* **Work order**: Please take the entries below from the first line through the line containing "LibError (msg : string)" and repeat them exactly, leaving out everything after.

____ Exercise input

(** ** Errors *)

(** Go [error] values. The text built by [fmt.Errorf] is kept as a
    constructor together with the arguments of the format, so that the
    origin of an error stays visible. [LibError] is an error made by a
    library (encoding/json, go-redis, cast.MapToStruct) and passed on
    untouched. *)
Inductive error : Type :=
  | LibError (msg : string)
  | ErrDbRange                                        (* sink.go:87 *)
  | ErrNoKeyOrField                                   (* sink.go:90 *)
  | ErrKeyType                                        (* sink.go:93 *)
  | ErrDataType                                       (* sink.go:96 *)
  | ErrFieldMissing (field : string) (data : MapAny)  (* sink.go:160 *)
  | ErrKeyConversion (keyval : any)                   (* sink.go:164 *)
  | ErrRowkindNotString (field : string) (data : MapAny) (* sink.go:176 *)
  | ErrInvalidRowkind (rowkind : string)              (* sink.go:179 *)
  | ErrLPush (key val : string) (err : error)         (* sink.go:191 *)
  | ErrSet (key val : string) (err : error)           (* sink.go:197 *)
  | ErrLPop (key : string) (err : error)              (* sink.go:205 *)
  | ErrCannotConvert (input : any).                   (* cast.ToString *)

(** A Go result pair [(value, error)] of which exactly one side is used. *)
Inductive result (A : Type) : Type :=
  | Ok (a : A)
  | Fail (e : error).
Arguments Ok {A} a.
Arguments Fail {A} e.

(** ** Configuration (sink.go:31-50) *)

Record config : Type := mkConfig {
  Addr : string;
  Username : string;
  Password : string;
  Db : Z;
  Field : string;
  Key : string;
  KeyType : string;
  DataType : string;
  Expiration : Z;
  RowkindField : string;
  DataTemplate : string;
  Fields : list string;
  DataField : string
}.

(** [&config{DataType: "string", Expiration: -1, KeyType: "single"}]
    (sink.go:81); every other field has Go's zero value. *)
Definition default_config : config :=
  {| Addr := ""; Username := ""; Password := ""; Db := 0; Field := "";
     Key := ""; KeyType := "single"; DataType := "string"; Expiration := -1;
     RowkindField := ""; DataTemplate := ""; Fields := []; DataField := "" |}.

(** ** Calls on the Redis client *)

(** [redis.Options] as filled in at sink.go:65-70 and 106-111. *)
Record Options : Type := mkOptions {
  oAddr : string;
  oUsername : string;
  oPassword : string;
  oDB : Z
}.

Definition options_of (c : config) : Options :=
  {| oAddr := Addr c; oUsername := Username c; oPassword := Password c;
     oDB := Db c |}.

(** The four data commands [save] issues. *)
Inductive Cmd : Type :=
  | LPush (key val : string)
  | Set_ (key val : string) (expiration : Z)
  | LPop (key : string)
  | Del (key : string).

(** Everything the sink does with go-redis. A client is named by a number:
    the n-th client made by [redis.NewClient] has handle n. *)
Inductive Call : Type :=
  | NewClient (o : Options)
  | PingOn (cl : nat)
  | CmdOn (cl : nat) (cmd : Cmd)
  | CloseOn (cl : nat).

Definition is_NewClient (x : Call) : bool :=
  match x with NewClient _ => true | _ => false end.

(** ** Log lines *)

Inductive LogEntry : Type :=
  | LDebug (msg : string)
  | LDebugf (what key val : string)
  | LInfof (msg : string)
  | LError (e : error)
  | LErrorf (what arg : string).

(** ** What lies outside the file

    [encoding/json], go-redis and the order in which [range] walks a map
    are not part of the sink. They are taken as an interface; every
    theorem holds for every implementation of it. *)
Class GoEnv : Type := {
  (** [json.Marshal] of a tuple: the text, or the message of its error. *)
  json_Marshal : MapAny → string + string;
  (** [cast.MapToStruct props c]: the config [c] overwritten from the
      property map, or the message of the decoding error. *)
  cast_MapToStruct : MapAny → config → config + string;
  (** The error, if any, with which Redis answers a call, given the calls
      made before it. *)
  redis_err : list Call → Call → option string;
  (** The order in which a [range] loop visits a map. Go fixes no order;
      [save] walks each of its two maps once, and no result below rests on
      two walks of one map agreeing. *)
  range : ∀ {V : Type}, gmap string V → list (string * V);
  (** Every entry is visited once. *)
  range_perm : ∀ (V : Type) (m : gmap string V), range m ≡ₚ map_to_list m
}.

(** ** Parts of the repository that are not in the file *)

(** Modelled from the spec: the constants [ast.RowkindInsert],
    [ast.RowkindUpdate], [ast.RowkindUpsert] and [ast.RowkindDelete] of
    package pkg/ast, which the spec lists as the kinds insert, update,
    upsert and delete. *)
Definition RowkindInsert : string := "insert".
Definition RowkindUpdate : string := "update".
Definition RowkindUpsert : string := "upsert".
Definition RowkindDelete : string := "delete".

(** Modelled from the spec: [cast.ToString(input, cast.CONVERT_ALL)] of
    package pkg/cast. The spec asks for the string representation of the
    value (a string is itself, the number 1 is "1"), and for a failed
    conversion to come with the empty string. *)
Definition cast_ToString (input : any) : string * option error :=
  match input with
  | Str s => (s, None)
  | Int n => (pretty n, None)
  | Bool b => (if b then "true" else "false", None)
  | Other _ => ("", Some (ErrCannotConvert input))
  end.

(** ** The state threaded through the sink's methods *)

Record State : Type := mkState {
  r_c : option config;      (* r.c, nil until Validate has succeeded *)
  r_cli : option nat;       (* r.cli, nil until Connect *)
  calls : list Call;        (* calls made on go-redis so far *)
  logs : list LogEntry;     (* lines given to the logger so far *)
  notices : list (bool * string) (* calls of the status change handler *)
}.

Definition set_r_c (c : config) (s : State) : State :=
  mkState (Some c) (r_cli s) (calls s) (logs s) (notices s).
Definition set_r_cli (cl : nat) (s : State) : State :=
  mkState (r_c s) (Some cl) (calls s) (logs s) (notices s).
Definition add_call (x : Call) (s : State) : State :=
  mkState (r_c s) (r_cli s) (calls s ++ [x]) (logs s) (notices s).
Definition add_log (l : LogEntry) (s : State) : State :=
  mkState (r_c s) (r_cli s) (calls s) (logs s ++ [l]) (notices s).
Definition add_notice (n : bool * string) (s : State) : State :=
  mkState (r_c s) (r_cli s) (calls s) (logs s) (notices s ++ [n]).

(** A method either returns, leaving a new state, or panics on a nil
    pointer. *)
Inductive res (A : Type) : Type :=
  | Done (a : A) (s : State)
  | Panic.
Arguments Done {A} a s.
Arguments Panic {A}.

Definition M (A : Type) : Type := State → res A.

Definition ret {A} (a : A) : M A := λ s, Done a s.
Definition bind {A B} (m : M A) (k : A → M B) : M B :=
  λ s, match m s with Done a s' => k a s' | Panic => Panic end.

Declare Scope go_scope.
Delimit Scope go_scope with go.
Notation "x <- m ;; k" := (bind m (λ x, k))
  (at level 100, m at next level, right associativity) : go_scope.
Notation "m ;; k" := (bind m (λ _, k))
  (at level 100, right associativity) : go_scope.
Local Open Scope go_scope.

(** [r.c], dereferenced. *)
Definition get_c : M config :=
  λ s, match r_c s with Some c => Done c s | None => Panic end.
(** [r.cli], dereferenced. *)
Definition get_cli : M nat :=
  λ s, match r_cli s with Some cl => Done cl s | None => Panic end.

Definition log (l : LogEntry) : M unit := λ s, Done tt (add_log l s).
Definition notify (connected : bool) (why : string) : M unit :=
  λ s, Done tt (add_notice (connected, why) s).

________

* **Answer to the exercise**:
(** ** Errors *)

(** Go [error] values. The text built by [fmt.Errorf] is kept as a
    constructor together with the arguments of the format, so that the
    origin of an error stays visible. [LibError] is an error made by a
    library (encoding/json, go-redis, cast.MapToStruct) and passed on
    untouched. *)
Inductive error : Type :=
  | LibError (msg : string)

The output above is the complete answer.